Exercise directions
Reproduce each entry below exactly, without omitting any.

Saved entries
Lemma lookup_range n i : (0 ≤ i < n)%Z → range n !! Z.to_nat i = Some i.
Proof.
  intros Hi. unfold range. rewrite list_lookup_fmap, lookup_seq_lt by lia.
  simpl. f_equal. lia.
Qed.

Lemma print_rows g (rows : list Z) :
  well_formed g → Forall (λ i, (0 ≤ i < Game.height g)%Z) rows →
  mapM (Game.print_row g) rows
  = Some ((λ i, [Game.dashes g;
                 mjoin (row_text g i (range (Game.width g))) ++ ["|"]%char]) <$> rows).
Proof.
  intros Hwf Hrows. apply mapM_Some.
  induction Hrows as [|i rows Hi _ IH]; simpl; constructor; [|done].
  unfold Game.print_row. rewrite (print_cells g i); [done | done |].
  apply Forall_forall. intros j Hj%elem_of_range. apply in_bounds_spec. lia.
Qed.

Lemma length_join_pairs {A B} (f : B → list A) (l : list B) :
  (∀ x, length (f x) = 2) → length (mjoin (f <$> l)) = 2 * length l.
Proof.
  intros Hf. induction l as [|x l IH]; csimpl; [done|].
  rewrite length_app, IH, Hf. lia.
Qed.

Lemma lookup_join_pairs {A B} (a : A) (f : B → A) (l : list B) : ∀ n x,
  l !! n = Some x → mjoin ((λ y, [a; f y]) <$> l) !! (2 * n + 1) = Some (f x).
Proof.
  induction l as [|y l IH]; intros n x Hn; [done|].
  remember (2 * n + 1) as m eqn:Hm. csimpl. destruct n as [|n]; subst m.
  - by injection Hn as ->.
  - replace (2 * S n + 1) with (S (S (2 * n + 1))) by lia. simpl. by apply IH.
Qed.

(** X18.  On a constructed game [print] raises nothing and writes
    [2 * height + 1] lines of [2 * width + 1] characters each; the
    character at column [2 * j + 1] of line [2 * i + 1] is [X] when
    [(i, j)] is a mine and a blank otherwise. *)
Theorem print_picture g :
  well_formed g →
  ∃ lines,
    Game.print g = Some lines
    ∧ length lines = 2 * Z.to_nat (Game.height g) + 1
    ∧ Forall (λ line, length line = 2 * Z.to_nat (Game.width g) + 1) lines
    ∧ ∀ i j, in_bounds (Game.height g) (Game.width g) (i, j) = true →
        lines !! (2 * Z.to_nat i + 1) ≫= (λ line, line !! (2 * Z.to_nat j + 1))
        = Some (if bool_decide ((i, j) ∈ Game.mines g) then "X" else " ")%char.
Proof.
  intros Hwf. unfold Game.print.
  rewrite (print_rows g (range (Game.height g)) Hwf)
    by (apply Forall_forall; intros i Hi; by apply elem_of_range).
  eexists. split; [reflexivity|].
  set (line := λ i, mjoin (row_text g i (range (Game.width g))) ++ ["|"]%char).
  assert (∀ i, length (line i) = 2 * Z.to_nat (Game.width g) + 1) as Hline.
  { intros i. unfold line. rewrite length_app, length_row_text, length_range. simpl. lia. }
  split_and!.
  - rewrite length_app, (length_join_pairs (λ i, [Game.dashes g; line i])) by done.
    rewrite length_range. simpl. lia.
  - apply Forall_app. split; [|apply Forall_singleton, length_dashes].
    apply Forall_forall. intros l (ls & Hl & (i & -> & _)%list_elem_of_fmap)%list_elem_of_join.
    apply elem_of_cons in Hl as [->|Hl]; [apply length_dashes|].
    apply list_elem_of_singleton in Hl as ->. apply Hline.
  - intros i j [Hi Hj]%in_bounds_spec.
    rewrite lookup_app_l.
    2:{ rewrite (length_join_pairs (λ i, [Game.dashes g; line i])), length_range by done.
        lia. }
    rewrite (lookup_join_pairs (Game.dashes g) line _ _ i) by (by apply lookup_range).
    cbn [mbind option_bind]. unfold line.
    rewrite lookup_app_l by (rewrite length_row_text, length_range; lia).
    apply lookup_row_text. by apply lookup_range.
Qed.

Lemma print_picture_witness :
  ∃ lines, Game.print game_d = Some lines ∧ length lines = 5.
Proof.
  destruct (print_picture game_d well_formed_game_d) as (lines & Hp & Hlen & _).
  by exists lines.
Defined.

(** ** The corpus of [crawl] *)

Lemma read_fold listing : ∀ acc page,
  (foldl PageRank.read_step acc listing !! page
   = match last (filter (λ e, PageRank.endswith e.1 ".html" = true ∧ e.1 = page) listing) with
     | Some e => Some (list_to_set e.2 ∖ {[ page ]})
     | None => acc !! page
     end).
Proof.
  induction listing as [|[filename links] listing IH] using rev_ind; intros acc page.
  { done. }
  rewrite foldl_app, filter_app, last_app.
  change (foldl PageRank.read_step (foldl PageRank.read_step acc listing)
                [(filename, links)])
    with (PageRank.read_step (foldl PageRank.read_step acc listing) (filename, links)).
  unfold PageRank.read_step at 1.
  destruct (decide (PageRank.endswith filename ".html" = true ∧ filename = page))
    as [[Hh ->]|Hno].
  - rewrite filter_cons_True, filter_nil by done. rewrite Hh. simpl.
    by rewrite lookup_insert_eq.
  - rewrite filter_cons_False, filter_nil by done. simpl.
    destruct (PageRank.endswith filename ".html") eqn:Hh; simpl; [|apply IH].
    rewrite lookup_insert_ne by tauto. apply IH.
Qed.

Lemma keep_step_dom pages filename :
  dom (PageRank.keep_step pages filename) = dom pages.
Proof.
  unfold PageRank.keep_step. destruct (pages !! filename) as [links|] eqn:Hl; [|done].
  rewrite dom_insert_L. apply elem_of_dom_2 in Hl. set_solver.
Qed.

Lemma keep_fold keys : ∀ acc page,
  foldl PageRank.keep_step acc keys !! page
  = if decide (page ∈ keys)
    then filter (λ link, link ∈ dom acc) <$> acc !! page
    else acc !! page.
Proof.
  induction keys as [|k keys IH]; intros acc page.
  { destruct (decide (page ∈ [])) as [?%elem_of_nil|]; done. }
  change (foldl PageRank.keep_step acc (k :: keys))
    with (foldl PageRank.keep_step (PageRank.keep_step acc k) keys).
  rewrite IH, keep_step_dom.
  assert (PageRank.keep_step acc k !! page
          = if decide (page = k)
            then filter (λ link, link ∈ dom acc) <$> acc !! page
            else acc !! page) as ->.
  { unfold PageRank.keep_step. destruct (decide (page = k)) as [->|Hne].
    - destruct (acc !! k) as [links|] eqn:Hk; [|by rewrite Hk].
      by rewrite lookup_insert_eq.
    - destruct (acc !! k) as [links|] eqn:Hk; [|done].
      by rewrite lookup_insert_ne. }
  destruct (decide (page = k)) as [->|Hne].
  - rewrite (decide_True (P := k ∈ k :: keys)) by apply list_elem_of_here.
    destruct (decide (k ∈ keys)); [|done].
    destruct (acc !! k) as [links|]; [|done]. simpl. f_equal. set_solver.
  - destruct (decide (page ∈ keys)) as [Hin|Hin].
    + rewrite decide_True; [done|]. by apply list_elem_of_further.
    + rewrite decide_False; [done|]. by intros [?|?]%elem_of_cons.
Qed.

Lemma keep_known_lookup pages page :
  PageRank.keep_known pages !! page
  = filter (λ link, link ∈ dom pages) <$> pages !! page.
Proof.
  unfold PageRank.keep_known. rewrite keep_fold.
  destruct (pages !! page) as [links|] eqn:Hl.
  - rewrite decide_True; [done|].
    apply list_elem_of_fmap. exists (page, links). split; [done|].
    by apply elem_of_map_to_list.
  - by destruct (decide _).
Qed.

Answer to this problem
Lemma lookup_range n i : (0 ≤ i < n)%Z → range n !! Z.to_nat i = Some i.
Proof.
  intros Hi. unfold range. rewrite list_lookup_fmap, lookup_seq_lt by lia.
  simpl. f_equal. lia.
Qed.

Lemma print_rows g (rows : list Z) :
  well_formed g → Forall (λ i, (0 ≤ i < Game.height g)%Z) rows →
  mapM (Game.print_row g) rows
  = Some ((λ i, [Game.dashes g;
                 mjoin (row_text g i (range (Game.width g))) ++ ["|"]%char]) <$> rows).
Proof.
  intros Hwf Hrows. apply mapM_Some.
  induction Hrows as [|i rows Hi _ IH]; simpl; constructor; [|done].
  unfold Game.print_row. rewrite (print_cells g i); [done | done |].
  apply Forall_forall. intros j Hj%elem_of_range. apply in_bounds_spec. lia.
Qed.

Lemma length_join_pairs {A B} (f : B → list A) (l : list B) :
  (∀ x, length (f x) = 2) → length (mjoin (f <$> l)) = 2 * length l.
Proof.
  intros Hf. induction l as [|x l IH]; csimpl; [done|].
  rewrite length_app, IH, Hf. lia.
Qed.

Lemma lookup_join_pairs {A B} (a : A) (f : B → A) (l : list B) : ∀ n x,
  l !! n = Some x → mjoin ((λ y, [a; f y]) <$> l) !! (2 * n + 1) = Some (f x).
Proof.
  induction l as [|y l IH]; intros n x Hn; [done|].
  remember (2 * n + 1) as m eqn:Hm. csimpl. destruct n as [|n]; subst m.
  - by injection Hn as ->.
  - replace (2 * S n + 1) with (S (S (2 * n + 1))) by lia. simpl. by apply IH.
Qed.

(** X18.  On a constructed game [print] raises nothing and writes
    [2 * height + 1] lines of [2 * width + 1] characters each; the
    character at column [2 * j + 1] of line [2 * i + 1] is [X] when
    [(i, j)] is a mine and a blank otherwise. *)
Theorem print_picture g :
  well_formed g →
  ∃ lines,
    Game.print g = Some lines
    ∧ length lines = 2 * Z.to_nat (Game.height g) + 1
    ∧ Forall (λ line, length line = 2 * Z.to_nat (Game.width g) + 1) lines
    ∧ ∀ i j, in_bounds (Game.height g) (Game.width g) (i, j) = true →
        lines !! (2 * Z.to_nat i + 1) ≫= (λ line, line !! (2 * Z.to_nat j + 1))
        = Some (if bool_decide ((i, j) ∈ Game.mines g) then "X" else " ")%char.
Proof.
  intros Hwf. unfold Game.print.
  rewrite (print_rows g (range (Game.height g)) Hwf)
    by (apply Forall_forall; intros i Hi; by apply elem_of_range).
  eexists. split; [reflexivity|].
  set (line := λ i, mjoin (row_text g i (range (Game.width g))) ++ ["|"]%char).
  assert (∀ i, length (line i) = 2 * Z.to_nat (Game.width g) + 1) as Hline.
  { intros i. unfold line. rewrite length_app, length_row_text, length_range. simpl. lia. }
  split_and!.
  - rewrite length_app, (length_join_pairs (λ i, [Game.dashes g; line i])) by done.
    rewrite length_range. simpl. lia.
  - apply Forall_app. split; [|apply Forall_singleton, length_dashes].
    apply Forall_forall. intros l (ls & Hl & (i & -> & _)%list_elem_of_fmap)%list_elem_of_join.
    apply elem_of_cons in Hl as [->|Hl]; [apply length_dashes|].
    apply list_elem_of_singleton in Hl as ->. apply Hline.
  - intros i j [Hi Hj]%in_bounds_spec.
    rewrite lookup_app_l.
    2:{ rewrite (length_join_pairs (λ i, [Game.dashes g; line i])), length_range by done.
        lia. }
    rewrite (lookup_join_pairs (Game.dashes g) line _ _ i) by (by apply lookup_range).
    cbn [mbind option_bind]. unfold line.
    rewrite lookup_app_l by (rewrite length_row_text, length_range; lia).
    apply lookup_row_text. by apply lookup_range.
Qed.

Lemma print_picture_witness :
  ∃ lines, Game.print game_d = Some lines ∧ length lines = 5.
Proof.
  destruct (print_picture game_d well_formed_game_d) as (lines & Hp & Hlen & _).
  by exists lines.
Defined.

(** ** The corpus of [crawl] *)

Lemma read_fold listing : ∀ acc page,
  (foldl PageRank.read_step acc listing !! page
   = match last (filter (λ e, PageRank.endswith e.1 ".html" = true ∧ e.1 = page) listing) with
     | Some e => Some (list_to_set e.2 ∖ {[ page ]})
     | None => acc !! page
     end).
Proof.
  induction listing as [|[filename links] listing IH] using rev_ind; intros acc page.
  { done. }
  rewrite foldl_app, filter_app, last_app.
  change (foldl PageRank.read_step (foldl PageRank.read_step acc listing)
                [(filename, links)])
    with (PageRank.read_step (foldl PageRank.read_step acc listing) (filename, links)).
  unfold PageRank.read_step at 1.
  destruct (decide (PageRank.endswith filename ".html" = true ∧ filename = page))
    as [[Hh ->]|Hno].
  - rewrite filter_cons_True, filter_nil by done. rewrite Hh. simpl.
    by rewrite lookup_insert_eq.
  - rewrite filter_cons_False, filter_nil by done. simpl.
    destruct (PageRank.endswith filename ".html") eqn:Hh; simpl; [|apply IH].
    rewrite lookup_insert_ne by tauto. apply IH.
Qed.

Lemma keep_step_dom pages filename :
  dom (PageRank.keep_step pages filename) = dom pages.
Proof.
  unfold PageRank.keep_step. destruct (pages !! filename) as [links|] eqn:Hl; [|done].
  rewrite dom_insert_L. apply elem_of_dom_2 in Hl. set_solver.
Qed.

Lemma keep_fold keys : ∀ acc page,
  foldl PageRank.keep_step acc keys !! page
  = if decide (page ∈ keys)
    then filter (λ link, link ∈ dom acc) <$> acc !! page
    else acc !! page.
Proof.
  induction keys as [|k keys IH]; intros acc page.
  { destruct (decide (page ∈ [])) as [?%elem_of_nil|]; done. }
  change (foldl PageRank.keep_step acc (k :: keys))
    with (foldl PageRank.keep_step (PageRank.keep_step acc k) keys).
  rewrite IH, keep_step_dom.
  assert (PageRank.keep_step acc k !! page
          = if decide (page = k)
            then filter (λ link, link ∈ dom acc) <$> acc !! page
            else acc !! page) as ->.
  { unfold PageRank.keep_step. destruct (decide (page = k)) as [->|Hne].
    - destruct (acc !! k) as [links|] eqn:Hk; [|by rewrite Hk].
      by rewrite lookup_insert_eq.
    - destruct (acc !! k) as [links|] eqn:Hk; [|done].
      by rewrite lookup_insert_ne. }
  destruct (decide (page = k)) as [->|Hne].
  - rewrite (decide_True (P := k ∈ k :: keys)) by apply list_elem_of_here.
    destruct (decide (k ∈ keys)); [|done].
    destruct (acc !! k) as [links|]; [|done]. simpl. f_equal. set_solver.
  - destruct (decide (page ∈ keys)) as [Hin|Hin].
    + rewrite decide_True; [done|]. by apply list_elem_of_further.
    + rewrite decide_False; [done|]. by intros [?|?]%elem_of_cons.
Qed.

Lemma keep_known_lookup pages page :
  PageRank.keep_known pages !! page
  = filter (λ link, link ∈ dom pages) <$> pages !! page.
Proof.
  unfold PageRank.keep_known. rewrite keep_fold.
  destruct (pages !! page) as [links|] eqn:Hl.
  - rewrite decide_True; [done|].
    apply list_elem_of_fmap. exists (page, links). split; [done|].
    by apply elem_of_map_to_list.
  - by destruct (decide _).
Qed.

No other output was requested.